高度异常的血管新生是神经胶质瘤的重要特征，与其增殖、侵袭密切相关。目前以肿瘤血管新生为靶点的治疗已成为肿瘤治疗领域的主要方向之一。肿瘤血管新生受到多种因素调节，且构成这些新生血管的蛋白质常常有复杂的修饰如酪氨酸硝基化和酪氨酸磷酸化。血管生成因子和抗血管生成因子间的失衡被认为是肿瘤血管新生的机制，然而，还没有一个因子被证实在临床上真正有用。因此，非常有必要从蛋白质整体角度出发，采用系统综合策略对其进行动态、深入研究来更全面、真实地揭示肿瘤血管新生的过程和本质。该项目拟采用高通量蛋白质组学和系统生物学策略集中研究不同分级神经胶质瘤新生血管的蛋白质组、酪氨酸硝基化蛋白质组、酪氨酸磷酸化蛋白质组、及其蛋白质网络的改变, 以鉴定、识别神经胶质瘤血管新生的生物标志物来更好地阐明神经胶质瘤发生发展的病理机制、发现新的治疗靶和进展监测指标。

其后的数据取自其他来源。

(* ===== verification/EnrollmentJournal.v ===== *)
(** * Enrolment journal ([src/src/t2_enrollment_journal.py])

    The typed transition rules of one enrolment, one definition per milestone
    in the order of the code, the history object, and the lease check made
    before the start command.  Section [handlers] fixes the reconciled
    baseline of the first record. *)
From S2P Require Import Prelude PyValue Sha256 Json MutationJournal Evidence TypedJournal PersistenceJournal.

#[local] Open Scope Z_scope.

Definition SERVICE_STATUS : Z := 3825172481.
Definition SERVICE_ENROLLMENT_RESULT : Z := 3825172483.

Inductive EnrollmentPhase :=
  | E_BASELINE | E_ABORTED_BEFORE_START | E_START_INTENT | E_ACTIVE | E_CONTINUE_INTENT
  | E_CANCEL_INTENT | E_CANCEL_REQUESTED | E_TERMINAL_WITNESS | E_TERMINAL_IDENTITY
  | E_TERMINAL_FAILURE | E_PERSISTING | E_PERSISTENCE_READY | E_RECONCILED
  | E_POST_REBOOT_VERIFIED | E_OUTCOME_UNKNOWN.

#[export] Instance EnrollmentPhase_eq_dec : EqDecision EnrollmentPhase.
Proof. solve_decision. Defined.

(** The local variables of the loop. *)
Record enroll_state := EState {
  e_phase : EnrollmentPhase;
  e_last_event : option Z;
  e_pending_event : option Z;
  e_terminal_identity : value;
  e_terminal_status : value;
  e_persistence : tracker;
  e_reconciled_snapshot : value;
  e_post_reboot_boot : value;
  e_unknown_stage : value;
  e_persistence_generation : value;
}.
#[export] Instance enroll_state_settable : Settable enroll_state := λ s,
  EState (e_phase s) (e_last_event s) (e_pending_event s) (e_terminal_identity s) (e_terminal_status s)
    (e_persistence s) (e_reconciled_snapshot s) (e_post_reboot_boot s) (e_unknown_stage s)
    (e_persistence_generation s).

Definition enroll_start_state (baseline : value) : enroll_state :=
  EState E_BASELINE None None VNone VNone (new_tracker baseline Plan_enrollment) VNone VNone VNone
    (baseline@["connection_generation"]).
Inductive external_edge : ExternalDeletePhase → string → ExternalDeletePhase → Prop :=
  | xedge_intent : external_edge X_BASELINE "EXTERNAL_DELETE_INTENT" X_INTENT
  | xedge_commit p : p ∈ [X_INTENT; X_OUTCOME_UNKNOWN] →
      external_edge p "EXTERNAL_DELETE_HOST_COMMITTED" X_HOST_COMMITTED
  | xedge_proof : external_edge X_HOST_COMMITTED "EXTERNAL_DELETE_RECONCILED" X_RECONCILED
  | xedge_abort p : p ∈ [X_BASELINE; X_INTENT; X_OUTCOME_UNKNOWN] →
      external_edge p "EXTERNAL_DELETE_ABORTED" X_ABORTED
  | xedge_lost p : p ∈ [X_INTENT; X_HOST_COMMITTED] →
      external_edge p "EXTERNAL_DELETE_OUTCOME_UNKNOWN" X_OUTCOME_UNKNOWN.

(** The handlers by milestone. *)
Definition external_handlers (b : value) : list (string * (external_state → value → result external_state)) :=
  [("EXTERNAL_DELETE_INTENT", on_external_intent b);
   ("EXTERNAL_DELETE_HOST_COMMITTED", on_external_host_committed);
   ("EXTERNAL_DELETE_RECONCILED", on_external_reconciled b);
   ("EXTERNAL_DELETE_ABORTED", on_external_aborted);
   ("EXTERNAL_DELETE_OUTCOME_UNKNOWN", on_external_outcome_unknown)].

Lemma external_dispatch_handled b s m v s' : external_dispatch b s m v = Ok s' →
  ∃ k h, m = VStr k ∧ (k, h) ∈ external_handlers b ∧ h s v = Ok s'.
Proof.
  unfold external_dispatch.
  milestone_cases ltac:(fun H => eexists _, _; split; [reflexivity|]; split; [|exact H]; unfold external_handlers; in_table).
  discriminate.
Qed.

Ltac external_handler Hin H :=
  unfold external_handlers in Hin; list_cases Hin; injection Hin as -> ->;
  match type of H with ?f _ _ _ = _ => unfold f in H | ?f _ _ = _ => unfold f in H end.

(** The intent is written once and kept, and every handler refuses evidence
    that claims a SEP mutation. *)
Lemma external_handler_facts b k h s v s' : (k, h) ∈ external_handlers b → h s v = Ok s' →
  external_edge (x_phase s) k (x_phase s') ∧ v@["sep_mutation_performed"] = VBool false
  ∧ (x_phase s' ∈ [X_HOST_COMMITTED; X_RECONCILED] →
       v@["staged_user_sha256"] ==? (x_intent s')@["staged_user_sha256"] = true)
  ∧ x_intent s' = (if String.eqb k "EXTERNAL_DELETE_INTENT" then v else x_intent s).
Proof.
  intros Hin H. external_handler Hin H; external_inv; cbn [x_phase x_intent set_field String.eqb];
    (split; [|split; [assumption|split; [|reflexivity]]]);
    try (match goal with H : x_phase _ ∈ [?p] |- external_edge _ _ _ => list_cases H; rewrite H end);
    try (by constructor); intros Hq; first [assumption|by list_cases Hq].
Qed.

Lemma external_step_inv l r l' : external_step l r = Ok l' →
  xl_baseline l' = xl_baseline l ∧ ∃ k h, r@["milestone"] = VStr k ∧ (k, h) ∈ external_handlers (xl_baseline l)
    ∧ h (xl_state l) (r@["evidence"]) = Ok (xl_state l').
Proof.
  unfold external_step. intros H. apply bind_Ok in H as (u & _ & H). apply bind_Ok in H as (s & Hd & H).
  apply Ok_inj in H as <-. split; [done|]. by apply external_dispatch_handled.
Qed.

Lemma external_step_edge l r l' : external_step l r = Ok l' →
  external_edge (x_phase (xl_state l)) (milestone_of r) (x_phase (xl_state l')).
Proof.
  intros (_ & k & h & Hm & Hin & H)%external_step_inv. unfold milestone_of. rewrite Hm. cbn [str_value].
  by eapply external_handler_facts.
Qed.

Lemma external_start_facts r s : external_start r = Ok s →
  x_phase (xl_state s) = X_BASELINE ∧ xl_baseline s = r@["evidence"]
  ∧ (r@["evidence"])@["sep_mutation_performed"] = VBool false
  ∧ ∃ n, 1 <= n ∧ (r@["evidence"])@["live_identity_count"] = VInt n
      ∧ (r@["evidence"])@["local_identity_count"] = VInt (n + 1).
Proof.
  unfold external_start. intros H. do 2 (apply bind_Ok in H as (? & _ & H)).
  apply bind_Ok in H as (b & Hb & H). apply x_exact_Ok in Hb as [-> _].
  do 2 (apply bind_Ok in H as (? & _ & H)). apply bind_Ok in H as (u & Hc & H).
  apply Ok_inj in H as <-. unfold reject in Hc. apply fail_if_Ok in Hc.
  split; [done|]. split; [done|]. ok_inv.
  destruct ((r@["evidence"])@["live_identity_count"]) as [| |n| | | |]; try done.
  destruct ((r@["evidence"])@["local_identity_count"]) as [| |k| | | |]; try done.
  split; [by apply is_false_eq|]. exists n. cbn [int_value] in *.
  repeat match goal with H : _ ==? VInt _ = true |- _ => apply py_eq_ints in H as -> end.
  split_and!; [lia|done|done].
Qed.

(** the reconciliation of an external deletion follows its phase graph,
    never claims to have touched the SEP in any record, and starts from an
    inventory with exactly one local identity too many. *)
Theorem external_delete_never_mutates first rest h :
  validate_history (first :: rest) = Ok h →
  path external_edge X_BASELINE (map milestone_of rest) (xh_phase h)
  ∧ (∀ r, r ∈ first :: rest → (r@["evidence"])@["sep_mutation_performed"] = VBool false)
  ∧ ∃ n, 1 <= n ∧ (xh_baseline h)@["live_identity_count"] = VInt n
      ∧ (xh_baseline h)@["local_identity_count"] = VInt (n + 1).
Proof.
  intros Hh. split.
  { revert Hh. apply (history_path (J := external_journal) (λ l, x_phase (xl_state l)) external_edge
      external_step_edge X_BASELINE xh_phase); [|done]. by intros ? ? [? _]%external_start_facts. }
  apply validate_history_Ok in Hh as (f & rs & s0 & s & [= <- <-] & H0 & Hs & _ & ->).
  cbn [tj_start tj_step tj_history external_journal external_history xh_baseline] in *.
  apply external_start_facts in H0 as (_ & Hb & Hf & Hn). rewrite <-Hb in Hn. clear Hb.
  revert s0 Hn Hs. induction rest as [|r rest IH]; intros s0 Hn Hs; cbn [fold_result] in Hs.
  - injection Hs as ->. split; [|done]. by intros r ->%list_elem_of_singleton.
  - apply bind_Ok in Hs as (s1 & H1 & Hs). apply external_step_inv in H1 as (Hb & k & h & _ & Hin & H1).
    rewrite <-Hb in Hn. destruct (IH s1 Hn Hs) as [Hall Hc]. split; [|done].
    intros x [->|[->|Hx]%elem_of_cons]%elem_of_cons; [done| |apply Hall; by right].
    by eapply external_handler_facts.
Qed.

(** a host commit and the final proof name the component that the intent
    announced, and the proof also reads back the expected number of identities
    with the stale one absent and the other components unchanged. *)
Theorem external_delete_proved first rest h :
  validate_history (first :: rest) = Ok h → xh_phase h = X_RECONCILED →
  ∃ rest' r, rest = rest' ++ [r] ∧ milestone_of r = "EXTERNAL_DELETE_RECONCILED" ∧ let ev := r@["evidence"] in
    ev@["staged_user_sha256"] ==? (xh_intent h)@["staged_user_sha256"] = true
    ∧ ev@["identity_count"] ==? (xh_baseline h)@["live_identity_count"] = true
    ∧ Forall (λ k, ev@[k] = VBool true) ["local_live_equal"; "target_absent"; "other_components_unchanged"].
Proof.
  intros Hh Hq.
  destruct (history_last (J := external_journal) (λ l, x_phase (xl_state l)) X_BASELINE xh_phase
    (λ r s H, proj1 (external_start_facts r s H)) (λ _ _ _, eq_refl) _ _ _ Hh)
    as [[_ Hb]|(rest' & r & l & l' & -> & Hs & Hp & ->)]; [congruence|].
  exists rest', r. split; [reflexivity|]. cbn [tj_step external_journal] in Hs.
  apply external_step_inv in Hs as (Hb & k & hd & Hm & Hin & H). unfold milestone_of. rewrite Hm.
  cbn [str_value tj_history external_journal external_history xh_baseline xh_intent xh_phase] in *. rewrite Hb in *.
  clear Hm Hh Hp. generalize dependent (xl_state l'). intros s1 Hq H. cbv zeta.
  external_handler Hin H; external_inv; cbn [x_phase set_field] in *; try discriminate Hq.
  split; [reflexivity|]. split; [assumption|]. split; [assumption|].
  repeat apply Forall_cons_2; try apply Forall_nil_2; by apply is_true_eq.
Qed.
(** A well-formed mapping is read back from its canonical entry. *)
Lemma parse_entry_of m : mapping_wf m → parse_mapping (entry_of m) = Ok m.
Proof.
  intros [Hu Ha Hg Hau Hb Hp Hk Hm Hc].
  destruct (entry_fields m) as (Ek & E1 & E2 & E3 & E4 & E5 & E6 & E7 & E8 & E9 & E10).
  set (caps := sorted_strings (elements (um_capabilities m))) in *.
  assert (caps ≡ₚ elements (um_capabilities m)) as Hperm by apply merge_sort_Permutation.
  assert (list_to_set caps = um_capabilities m) as Hset.
  { apply set_eq. intros c. by rewrite elem_of_list_to_set, Hperm, elem_of_elements. }
  assert (sorted_strings caps = caps) as Hsort.
  { unfold caps, sorted_strings. apply (StronglySorted_unique String.le);
      [apply StronglySorted_merge_sort; apply _..|]. apply merge_sort_Permutation. }
  unfold parse_mapping. rewrite Ek, E1, E2, E3, E4, E5, E6, E7, E8, E9, E10.
  rewrite (proj2 (m_unsigned_Ok _ _ _ _) (conj eq_refl Hu)).
  assert (10 <= um_apple_uid m < UINT32_MAX) as Ha' by (unfold UINT32_MAX, INT32_MAX in *; lia).
  rewrite (proj2 (m_unsigned_Ok _ _ _ _) (conj eq_refl Ha')).
  rewrite (proj2 (m_sha256_Ok _ _ _) (conj eq_refl Hg)), (proj2 (m_sha256_Ok _ _ _) (conj eq_refl Hk)).
  rewrite (proj2 (canonical_uuid_Ok _ _ _) (conj eq_refl Hau)), (proj2 (canonical_uuid_Ok _ _ _) (conj eq_refl Hb)).
  cbn [list_value str_value is_str is_list is_bool negb orb mbind result_bind fail_if].
  rewrite str_values_map, forallb_str_map, Hsort, Hset.
  rewrite (proj2 (Z.ltb_ge _ _) (proj2 Ha)), (bool_decide_eq_true_2 _ Hm).
  rewrite (bool_decide_eq_true_2 (NoDup caps)), (bool_decide_eq_true_2 (caps = caps)) by
    (try done; rewrite Hperm; apply NoDup_elements).
  rewrite (bool_decide_eq_true_2 (Forall _ _)) by
    (apply Forall_forall; intros c; rewrite Hperm, elem_of_elements; apply Hc).
  cbn [negb orb mbind result_bind fail_if].
  rewrite (proj2 (keybag_path_Ok _ _ _) (conj eq_refl Hp)). cbn [mbind result_bind].
  destruct m as [? ? ? ? ? ? ? ? ? []]; reflexivity.
Qed.

(** the mappings that [_parse_mapping] can return are exactly the
    well-formed ones. *)
Theorem parse_mapping_image m : (∃ v, parse_mapping v = Ok m) ↔ mapping_wf m.
Proof.
  split; [intros [v H]; by eapply parse_mapping_wf|].
  intros H. exists (entry_of m). by apply parse_entry_of.
Qed.

(** ** Documents *)

Lemma parse_mappings_Ok items ms : parse_mappings items = Ok ms → Forall mapping_wf ms ∧ length ms = length items.
Proof.
  revert ms. induction items as [|v items IH]; intros ms; cbn.
  - intros [= <-]. by split.
  - intros H. ok_inv. apply IH in H0 as [? Hl]. split; [constructor; [by eapply parse_mapping_wf|done]|].
    cbn. by rewrite Hl.
Qed.

Lemma parse_mappings_entries ms : Forall mapping_wf ms → parse_mappings (map entry_of ms) = Ok ms.
Proof.
  induction 1 as [|m ms Hm _ IH]; [done|]. cbn [map parse_mappings]. rewrite (parse_entry_of _ Hm).
  cbn [mbind result_bind]. by rewrite IH.
Qed.

(** What a parsed document guarantees about its mappings. *)
Record mappings_ok (ms : list UserMapping) : Prop := {
  mo_wf : Forall mapping_wf ms;
  mo_count : Z.of_nat (length ms) <= MAX_MAPPINGS;
  mo_linux_uid : NoDup (map um_linux_uid ms);
  mo_apple_uid : NoDup (map um_apple_uid ms);
  mo_account_uuid : NoDup (map um_account_uuid ms);
  mo_bag_uuid : NoDup (map um_bag_uuid ms);
  mo_keybag_path : NoDup (map um_keybag_path ms);
}.

#[export] Instance mappings_ok_perm : Proper ((≡ₚ) ==> iff) mappings_ok.
Proof.
  assert (∀ ms ms', ms ≡ₚ ms' → mappings_ok ms → mappings_ok ms') as Hp.
  { intros ms ms' E [H1 H2 H3 H4 H5 H6 H7]. constructor; try (by rewrite <-E). }  intros ms ms' E. split; [by apply Hp|by apply Hp, symmetry].
Qed.

#[local] Opaque sha256_hex dumps loads_with.

Lemma parse_Ok data s : parse data = Ok s →
  mappings_ok (ums_mappings s) ∧ ums_generation s = sha256_hex data
  ∧ 0 < Z.of_nat (String.length data) <= MAX_FILE_SIZE.
Proof.
  unfold parse. intros H. apply bind_Ok in H as (u & Hsize & H). apply fail_if_Ok in Hsize.
  destruct (loads_with _ _) as [document|]; [|done]. ok_inv.
  repeat match goal with
  | H : bool_decide _ = true |- _ => apply bool_decide_eq_true in H
  | H : parse_mappings _ = Ok _ |- _ => apply parse_mappings_Ok in H as [? ?]
  end. cbn [ums_mappings ums_generation]. split; [|split; [done|lia]].
  constructor; try done. lia.
Qed.

(** a target is resolved to the one mapping of its Linux user, exactly
    when that mapping is enabled and grants the requested capability; the
    capability itself must be a known one.  No document makes a user ambiguous. *)
Theorem resolve_exact data s uid capability m :
  parse data = Ok s →
  resolve s uid capability = Ok m ↔
    m ∈ ums_mappings s ∧ uid = VInt (um_linux_uid m) ∧ um_enabled m = true
    ∧ capability ∈ um_capabilities m.
Proof.
  intros [[Hwf _ Hnd _ _ _ _] _]%parse_Ok. unfold resolve. split.
  - intros H. apply bind_Ok in H as (z & Hz & H). apply m_unsigned_Ok in Hz as [-> Hz].
    apply bind_Ok in H as (u & Hcap & H).
    destruct (filter _ _) as [|m' [|? ?]] eqn:Hf; try done.
    assert (m' ∈ filter (λ m, um_linux_uid m = z) (ums_mappings s)) as [<- Hin]%list_elem_of_filter
      by (rewrite Hf; apply list_elem_of_here).
    unfold permits in H. ok_inv. split_and!; try done. by eapply bool_decide_eq_true_1.
  - intros (Hin & -> & He & Hc). pose proof (proj1 (Forall_forall _ _) Hwf _ Hin) as Hm.
    rewrite (proj2 (m_unsigned_Ok _ _ _ _) (conj eq_refl (mw_linux_uid _ Hm))). cbn [mbind result_bind].
    pose proof (mw_capabilities _ Hm _ Hc) as Hk. rewrite (bool_decide_eq_true_2 _ Hk).
    cbn [negb fail_if mbind result_bind].
    assert (filter (λ x, um_linux_uid x = um_linux_uid m) (ums_mappings s) = [m]) as ->.
    { clear Hwf. revert Hin Hnd. induction (ums_mappings s) as [|x ms IH]; [by intros ?%elem_of_nil|].
      cbn [map]. intros Hin [Hx Hnd]%NoDup_cons. rewrite filter_cons.
      apply elem_of_cons in Hin as [<-|Hin].
      - rewrite decide_True by done. f_equal. destruct (filter _ ms) as [|y l] eqn:E; [done|].
        assert (y ∈ filter (λ x, um_linux_uid x = um_linux_uid m) ms) as [Heq Hy]%list_elem_of_filter
          by (rewrite E; apply list_elem_of_here).
        exfalso. apply Hx. rewrite <-Heq. by apply list_elem_of_fmap_2.
      - rewrite decide_False; [by apply IH|]. intros Heq. apply Hx. rewrite Heq. by apply list_elem_of_fmap_2. }
    unfold permits. rewrite (bool_decide_eq_true_2 _ Hk), He, (bool_decide_eq_true_2 _ Hc). reflexivity.
Qed.

(** ** The canonical document *)

#[export] Instance uid_le_trans : Transitive uid_le.
Proof. intros x y z. unfold uid_le. lia. Qed.
#[export] Instance uid_le_total : Total uid_le.
Proof. intros x y. unfold uid_le. lia. Qed.

Lemma ordered_perm ms : ordered ms ≡ₚ ms.
Proof. apply merge_sort_Permutation. Qed.

(** With distinct Linux users the order is determined by the set. *)
Lemma ordered_unique ms ms' : NoDup (map um_linux_uid ms) → ms ≡ₚ ms' → ordered ms = ordered ms'.
Proof.
  intros Hnd E.
  assert (∀ l, Sorted.StronglySorted uid_le (ordered l)) as Hs.
  { intros l. apply (StronglySorted_merge_sort uid_le). }
  pose proof (Hs ms) as H1. pose proof (Hs ms') as H2.
  assert (ordered ms ≡ₚ ordered ms') as E' by by rewrite !ordered_perm.
  assert (NoDup (map um_linux_uid (ordered ms))) as Hnd' by by rewrite ordered_perm.
  clear Hs Hnd E. revert H1 H2 E' Hnd'. generalize (ordered ms), (ordered ms'). clear ms ms'.
  intros l. induction l as [|x l IH]; intros [|y l'] H1 H2 E Hnd; [done|..].
  { by apply Permutation_nil in E. } { by symmetry in E; apply Permutation_nil in E. }
  apply Sorted.StronglySorted_inv in H1 as [H1 Hx]. apply Sorted.StronglySorted_inv in H2 as [H2 Hy].
  assert (x = y) as <-.
  { assert (um_linux_uid x = um_linux_uid y) as Heq.
    { assert (x ∈ y :: l') as [->|Hxin]%elem_of_cons by (rewrite <-E; apply list_elem_of_here); [done|].
      assert (y ∈ x :: l) as [->|Hyin]%elem_of_cons by (rewrite E; apply list_elem_of_here); [done|].
      pose proof (proj1 (Forall_forall _ _) Hx _ Hyin). pose proof (proj1 (Forall_forall _ _) Hy _ Hxin).
      unfold uid_le in *. lia. }
    assert (y ∈ x :: l) as [->|Hyin]%elem_of_cons by (rewrite E; apply list_elem_of_here); [done|].
    cbn [map] in Hnd. apply NoDup_cons in Hnd as [Hn _]. exfalso. apply Hn. rewrite Heq. by apply list_elem_of_fmap_2. }
  f_equal. apply IH; [done|done|by eapply Permutation_cons_inv|]. cbn [map] in Hnd. by apply NoDup_cons in Hnd as [_ ?].
Qed.

Lemma object_without_duplicate_keys_dict kvs : NoDup kvs.*1 →
  object_without_duplicate_keys kvs = Some (VDict (dict_of_pairs kvs)).
Proof. intros H. unfold object_without_duplicate_keys. by rewrite bool_decide_eq_true_2. Qed.

Lemma dumps_entry m : is_Some (dumps (entry_of m)).
Proof.
  apply dumps_dict_list.
  repeat apply Forall_cons_2; cbn [snd]; try apply Forall_nil_2; try (cbn [dumps]; eexists; reflexivity).
  - apply dumps_list_some, Forall_forall. intros x (c & -> & _)%list_elem_of_fmap. cbn [dumps]. by eexists.
  - destruct (um_enabled m); cbn [dumps]; by eexists.
Qed.

Lemma dumps_document ms : is_Some (dumps (document_of ms)).
Proof.
  apply dumps_dict_list. repeat apply Forall_cons_2; cbn [snd]; [cbn [dumps]; by eexists| |apply Forall_nil_2].
  apply dumps_list_some, Forall_forall. intros x (m & -> & _)%list_elem_of_fmap. apply dumps_entry.
Qed.

(** The file that [serialize] writes for a list of mappings. *)
Definition mapping_file (ms : list UserMapping) : string :=
  default "" (dumps (document_of (ordered ms))) +:+ String (chr 10) "".

Lemma parse_mapping_file ms : mappings_ok ms → Z.of_nat (String.length (mapping_file ms)) <= MAX_FILE_SIZE →
  parse (mapping_file ms) = Ok (MappingSet (sha256_hex (mapping_file ms)) (ordered ms)).
Proof.
  intros Hok Hsize. assert (mappings_ok (ordered ms)) as [Hwf Hc N1 N2 N3 N4 N5] by by rewrite ordered_perm.
  unfold parse. destruct (dumps_document (ordered ms)) as [text Ht].
  assert (mapping_file ms = text +:+ String (chr 10) "") as Hf by (unfold mapping_file; by rewrite Ht).
  assert (0 < Z.of_nat (String.length (mapping_file ms))) as Hpos.
  { rewrite Hf, str_length_app. cbn. lia. }
  replace (0 <? _) with true by lia. replace (_ <=? MAX_FILE_SIZE) with true by lia. cbn [negb orb fail_if mbind result_bind].
  rewrite Hf at 1.
  rewrite (loads_with_dumps_line _ object_without_duplicate_keys_dict _ _ Ht).
  assert (has_keys (document_of (ordered ms)) ["schema_version"; "mappings"] = true
    ∧ (document_of (ordered ms))@["schema_version"] = VInt SCHEMA_VERSION
    ∧ (document_of (ordered ms))@["mappings"] = VList (map entry_of (ordered ms))) as (-> & -> & ->) by by split_and!.
  rewrite py_eq_refl. cbn [negb orb is_int is_list list_value]. rewrite length_map.
  replace (MAX_MAPPINGS <? _) with false by lia. cbn [fail_if mbind result_bind].
  rewrite (parse_mappings_entries _ Hwf). cbn [mbind result_bind].
  by rewrite !bool_decide_eq_true_2.
Qed.

(** administrator documents are canonical and lossless.  For the mappings
    of any accepted document, in any order, [serialize] succeeds whenever the
    result fits the size limit, its text depends on the set of mappings alone,
    and parsing it gives the same mappings in the order of their Linux users. *)
Theorem serialize_canonical data s ms :
  parse data = Ok s → ms ≡ₚ ums_mappings s →
  Z.of_nat (String.length (mapping_file (ums_mappings s))) <= MAX_FILE_SIZE →
  serialize ms = Ok (mapping_file (ums_mappings s))
  ∧ ∃ s', parse (mapping_file (ums_mappings s)) = Ok s' ∧ ums_mappings s' ≡ₚ ums_mappings s
      ∧ Sorted.StronglySorted uid_le (ums_mappings s').
Proof.
  intros (Hok & _ & _)%parse_Ok E Hsize.
  assert (ordered ms = ordered (ums_mappings s)) as Ho.
  { symmetry. apply ordered_unique; [by destruct Hok|by symmetry]. }
  pose proof (parse_mapping_file _ Hok Hsize) as Hp. split.
  - unfold serialize. rewrite Ho. destruct (dumps_document (ordered (ums_mappings s))) as [text Ht].
    rewrite Ht. cbv zeta.
    assert (text +:+ String (chr 10) "" = mapping_file (ums_mappings s)) as ->
      by (unfold mapping_file; by rewrite Ht).
    rewrite Hp. cbn [mbind result_bind ums_mappings]. by rewrite bool_decide_eq_true_2.
  - eexists. split; [exact Hp|]. cbn [ums_mappings]. split; [apply ordered_perm|].
    apply (StronglySorted_merge_sort uid_le).
Qed.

高度异常的血管新生是神经胶质瘤的重要病理生理特征，与其增殖、侵袭密切相关。肿瘤血管新生受到多种因素调节，血管生成因子和抗血管生成因子间的失衡被认为是肿瘤血管新生的机制；然而，还没有一个因子被证实在临床上真正有用。本项目旨在从蛋白质组和系统生物学角度揭示肿瘤血管新生的过程和本质，以鉴别神经胶质瘤血管新生的生物标志物和有效抗血管生成治疗靶标。激光捕获显微切割（LCM）技术被用来分离不同级别神经胶质瘤新生血管，采用定量蛋白质组学和系统生物学方法研究不同级别神经胶质瘤新生血管的蛋白质组、硝基化蛋白质组、磷酸化蛋白质组，鉴定差异表达蛋白质（DEP）、差异硝基化蛋白质（DNTP）、差异磷酸化蛋白质（DPTP）及其蛋白质分子网络的改变。结果：（1）LCM成功分离了不同级别（II，III，IV）神经胶质瘤新生血管，但I级神经胶质瘤新生血管由于太少而未成功分离。（2）iTRAQ定量蛋白质组学方法分析不同级别神经胶质瘤新生血管与对照血管，共鉴定了837个差异表达蛋白质（DEPs），其中一些DEPs如成纤维细胞IV生长因子、转化生长因子、血管生成素、基质金属蛋白酶、基质金属蛋白酶抑制剂、整合素和凝血酶敏感蛋白等是血管生成调节因子或肿瘤调节因子，参与肿瘤血管生成的调节。（3）基于iTRAQ-TiO2富集的定量磷酸化蛋白质组学分析神经胶质瘤新生血管与对照血管，共鉴定了1828个磷酸化肽，708个磷酸化蛋白质。（4）基于双向凝胶电泳（2DGE）的硝基化酪氨酸免疫亲和偶联串联质谱在星形胶质细胞瘤鉴定了57个硝基化酪氨酸免疫阳性的2D胶点，18个硝基化蛋白质和20个硝基化位点。这些数据构成了目前最大的神经胶质瘤血管新生的蛋白质组数据库，为深入研究神经胶质瘤血管生成的分子机制、鉴定肿瘤血管生成的生物标志物打下了基础，为寻找有效治疗靶标以预防和治疗神经胶质瘤提供了科学依据。